With the free, advertising-supported version of Office, together with options that let companies buy some of its capabilities as online services, the latest release of the software “shows we’re all-in, we’re fully engaged with the cloud,” said Stephen Elop, head of the Microsoft Business Division, which gets most of its revenue from Office. He denied that Microsoft was dragging its feet, but said it was moving at the pace of most of its customers who want to continue to use traditional software while starting to add more cloud applications.

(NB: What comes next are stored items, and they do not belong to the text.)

Definition place_ok (p : poller) : Prop :=
  match place p with
  | Scan n num => scanning p n num
  | Lock s | LockWait s | Locked s => section_ok p s
  | Unlock (Get n num found) => visiting p n num ∧ (found = true → held p n)
  | Unlock (Put n num mask) => masked p n num mask
  | Adding n num => visiting p n num ∧ held_pollable p n
  | Masking n num =>
      visiting p n num ∧ held_pollable p n ∧
      (num = 0%nat → watching p n ∧ (istimeout p = true ∨ triggered p = true ∨ registered (files p) n))
  | Deciding num =>
      proc p = false ∧ num = hits p (length asked) ∧
      (num = 0%nat → istimeout p = true ∨ triggered p = true ∨ all_calm p)
  | PollAsleep => proc p = false ∧ triggered p = false ∧ istimeout p = false ∧ all_calm p
  | PollWoken => proc p = false ∧ istimeout p = false
  | Teardown num => num = hits p (length asked) ∧ (num = 0%nat → istimeout p = true)
  | Polled num => num = hits p (length asked) ∧ (num = 0%nat → istimeout p = true) ∧ nodes p = []
  end.

(** The entry whose file the thread has a reference to. *)
Definition holding (pl : poll_place) : option nat :=
  match pl with
  | Unlock (Get n _ true) | Adding n _ | Masking n _
  | Lock (Put n _ _) | LockWait (Put n _ _) | Locked (Put n _ _) => Some n
  | _ => None
  end.
Definition own_refs (pl : poll_place) (i : Z) : Z :=
  if bool_decide (holding pl ≫= at_index = Some i) then 1 else 0.

Definition mutex_ok (m : rt_mutex) : Prop :=
  owner m = None ∧ mutex_value m = 1 ∨ owner m ≠ None ∧ mutex_value m = 0.

(** Everything but what the place says, for a thread at [pl]. *)
Record based (p : poller) (pl : poll_place) : Prop := {
  bs_asked : (λ f, (fd f, events f)) <$> fds p = asked;
  bs_nodes : ∀ i f nd, files p !! i = Some f → nd ∈ waiting_list (queue f) →
    ∃ n, nd = node n ∧ at_index n = Some i ∧ n ∈ nodes p;
  bs_refs : ∀ i f, files p !! i = Some f → own_refs pl i + 1 <= ref_count f;
  bs_mutex : mutex_ok (mutex (fslock p));
  bs_owner : ∀ s, pl = LockWait s → owner (mutex (fslock p)) ≠ Some self }.

Definition poll_ok (p : poller) : Prop := based p (place p) ∧ place_ok p.

(** ** Moving on *)

Lemma own_refs_none pl i : holding pl = None → own_refs pl i = 0.
Proof. intros H. unfold own_refs. by rewrite H. Qed.

Lemma own_refs_nonneg pl i : 0 <= own_refs pl i.
Proof. unfold own_refs. by case_if. Qed.

(** From one place to another with the same reference. *)
Lemma based_move p pl pl' : based p pl → (∀ i, own_refs pl' i <= own_refs pl i) →
  (∀ s, pl' ≠ LockWait s) → based p pl'.
Proof.
  intros [? ? Hr ? ?] Hle Hl. split; try done.
  - intros i f Hi. specialize (Hr i f Hi). specialize (Hle i). lia.
  - intros s ->. by destruct (Hl s).
Qed.

Lemma own_refs_le pl pl' i : holding pl' = None ∨ holding pl' = holding pl → own_refs pl' i <= own_refs pl i.
Proof.
  intros [H|H].
  - rewrite own_refs_none by done. apply own_refs_nonneg.
  - unfold own_refs. by rewrite H.
Qed.

Lemma goto_ok p pl pl' : based p pl → holding pl' = None ∨ holding pl' = holding pl →
  (∀ s, pl' ≠ LockWait s) → place_ok (p <| place := pl' |>) → wp (goto pl') (λ _, poll_ok) p.
Proof.
  intros Hb Hh Hl Hp. apply wp_modify. split; [|done].
  assert (based p pl') as [] by (eapply based_move; [exact Hb| |done]; intros; by apply own_refs_le). by split.
Qed.

Lemma asked_length p pl : based p pl → length (fds p) = length asked.
Proof. intros Hb. rewrite <- (bs_asked _ _ Hb). by rewrite length_fmap. Qed.

Lemma asked_lookup p pl n f : based p pl → fds p !! n = Some f → asked !! n = Some (fd f, events f).
Proof. intros Hb Hn. rewrite <- (bs_asked _ _ Hb), list_lookup_fmap, Hn. done. Qed.

Lemma key_asked p pl n f : based p pl → fds p !! n = Some f → poll_key f = key n.
Proof. intros Hb Hn. unfold key. by rewrite (asked_lookup _ _ _ _ Hb Hn). Qed.

(** The entry of the array, for a descriptor in the table. *)
Lemma entry_at p pl n i : based p pl → at_index n = Some i →
  ∃ f, fds p !! n = Some f ∧ fd_index stdio_console maxfd (fd f) = Some i ∧ poll_key f = key n ∧
    (f ← fds p !! n; i ← fd_index stdio_console maxfd (fd f); Some (f, i)) = Some (f, i).
Proof.
  intros Hb H. pose proof H as H0. unfold at_index in H. rewrite <- (bs_asked _ _ Hb), list_lookup_fmap in H.
  destruct (fds p !! n) as [f|] eqn:E; [|done]. cbn in H. destruct (fd f <? 0); [done|].
  exists f. split_and!; [done|done|by eapply key_asked|]. cbn. by rewrite H.
Qed.

Lemma hits_store p n mask f : fds p !! n = Some f →
  hits (p <| fds := alter (λ f, f <| revents := mask |>) n (fds p) |>) (S n) =
    (hits p n + if (mask =? 0)%Z then 0 else 1)%nat.
Proof.
  intros Hn. unfold hits. cbn [fds].
  change (fds (p <| fds := alter (λ f, f <| revents := mask |>) n (fds p) |>))
    with (alter (λ f, f <| revents := mask |>) n (fds p)).
  rewrite (take_S_r _ n (f <| revents := mask |>)); [|rewrite list_lookup_alter_eq, Hn; reflexivity].
  rewrite take_alter, decide_False by lia. rewrite List.filter_app, length_app. cbn. by destruct (mask =? 0).
Qed.

Lemma store_ok p pl n num mask : based p pl → holding pl = None → (n < length asked)%nat →
  scanning p n num → (num = 0%nat → mask = 0 → watching p (S n)) →
  wp (store n num mask) (λ _, poll_ok) p.
Proof.
  intros Hb Hh Hn (_ & Hnum & _) Hw.
  destruct (lookup_lt_is_Some_2 (fds p) n) as [f Hf]; [by rewrite (asked_length _ _ Hb)|].
  pose proof (hits_store p n mask f Hf) as Hhit.
  unfold store. apply wp_bind, wp_modify. set (p1 := p <| fds := _ |>) in *.
  assert (based p1 pl) as Hb1.
  { destruct Hb as [Ha ? ? ? ?]. split; try done. cbn. rewrite <- Ha.
    apply list_eq. intros m. rewrite !list_lookup_fmap. destruct (decide (m = n)) as [->|Hm].
    - rewrite list_lookup_alter_eq, Hf. done.
    - by rewrite list_lookup_alter_ne. }
  revert Hhit. destruct (mask =? 0) eqn:E; intros Hhit; bool_prop.
  - apply (goto_ok p1 pl _ Hb1); [by left|done|]. split; [lia|]. split; [|intros H; by apply Hw].
    rewrite Hnum. symmetry. etransitivity; [exact Hhit|]. lia.
  - apply wp_bind, wp_modify. assert (based (p1 <| proc := false |>) pl) as Hb2 by by destruct Hb1.
    apply (goto_ok _ pl _ Hb2); [by left|done|]. split; [lia|]. split; [|done].
    rewrite Hnum. symmetry. etransitivity; [exact Hhit|]. lia.
Qed.

(** ** The thread *)

Lemma scan_ok p n num : based p (Scan n num) → scanning p n num →
  wp (scan stdio_console maxfd n num) (λ _, poll_ok) p.
Proof.
  intros Hb Hs. pose proof Hs as (Hn & Hnum & Hw). pose proof (asked_length _ _ Hb) as Hlen.
  unfold scan. apply wp_bind, wp_gets. destruct (fds p !! n) as [f|] eqn:Ef.
  - assert (n < length asked)%nat as Hlt by (rewrite <- Hlen; by eapply lookup_lt_Some).
    pose proof (asked_lookup _ _ _ _ Hb Ef) as Ha. destruct (fd f <? 0) eqn:E.
    + apply (store_ok _ (Scan n num)); [done..|]. intros H0 _. destruct (Hw H0) as [?|[?|[Hp Hc]]]; [by left|by right; left|].
      right; right. split; [done|]. intros m Hm. destruct (decide (m = n)) as [->|]; [|apply Hc; lia].
      split; [unfold event_now; by rewrite Ha; cbn; rewrite E|].
      intros i rd q Hi. unfold at_index in Hi. rewrite Ha in Hi. cbn in Hi. by rewrite E in Hi.
    + destruct (fd_index stdio_console maxfd (fd f)) as [i|] eqn:Ei; [|by apply (store_ok _ (Scan n num))].
      apply (goto_ok _ (Scan n num)); [done|by left|done|]. split_and!; [done| |done].
      unfold at_index. rewrite Ha. cbn. rewrite E, Ei. by eexists.
  - assert (n = length asked) as -> by (apply lookup_ge_None in Ef; lia).
    apply wp_bind, wp_modify. apply (goto_ok _ (Scan (length asked) num)); [by destruct Hb|by left|done|].
    split; [done|]. split; [done|]. intros H0. destruct (Hw H0) as [?|[?|[_ Hc]]]; [by left|by right; left|by right; right].
Qed.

In spite of that, Office is “the more exposed of Microsoft’s two main businesses” to disruption from the internet, said Mr Rosoff. In its last fiscal year the business division was Microsoft’s largest and most profitable arm, although the launch of Windows 7 has since pushed the operating system back to the forefront.
Only about 20 per cent of Office revenues come from consumers, Mr Elop said, and analysts expect only a small proportion to be lost as some users give up software to use the free service.
“There’s an upsell opportunity there for us,” Mr Elop added, as the company tries to convert online users to paying customers.
Dave Girouard, who runs Google’s online applications, said adoption of its services had accelerated, with new paying customers added at a rate three times faster than a year ago. “These things are moving in our favour,” he said.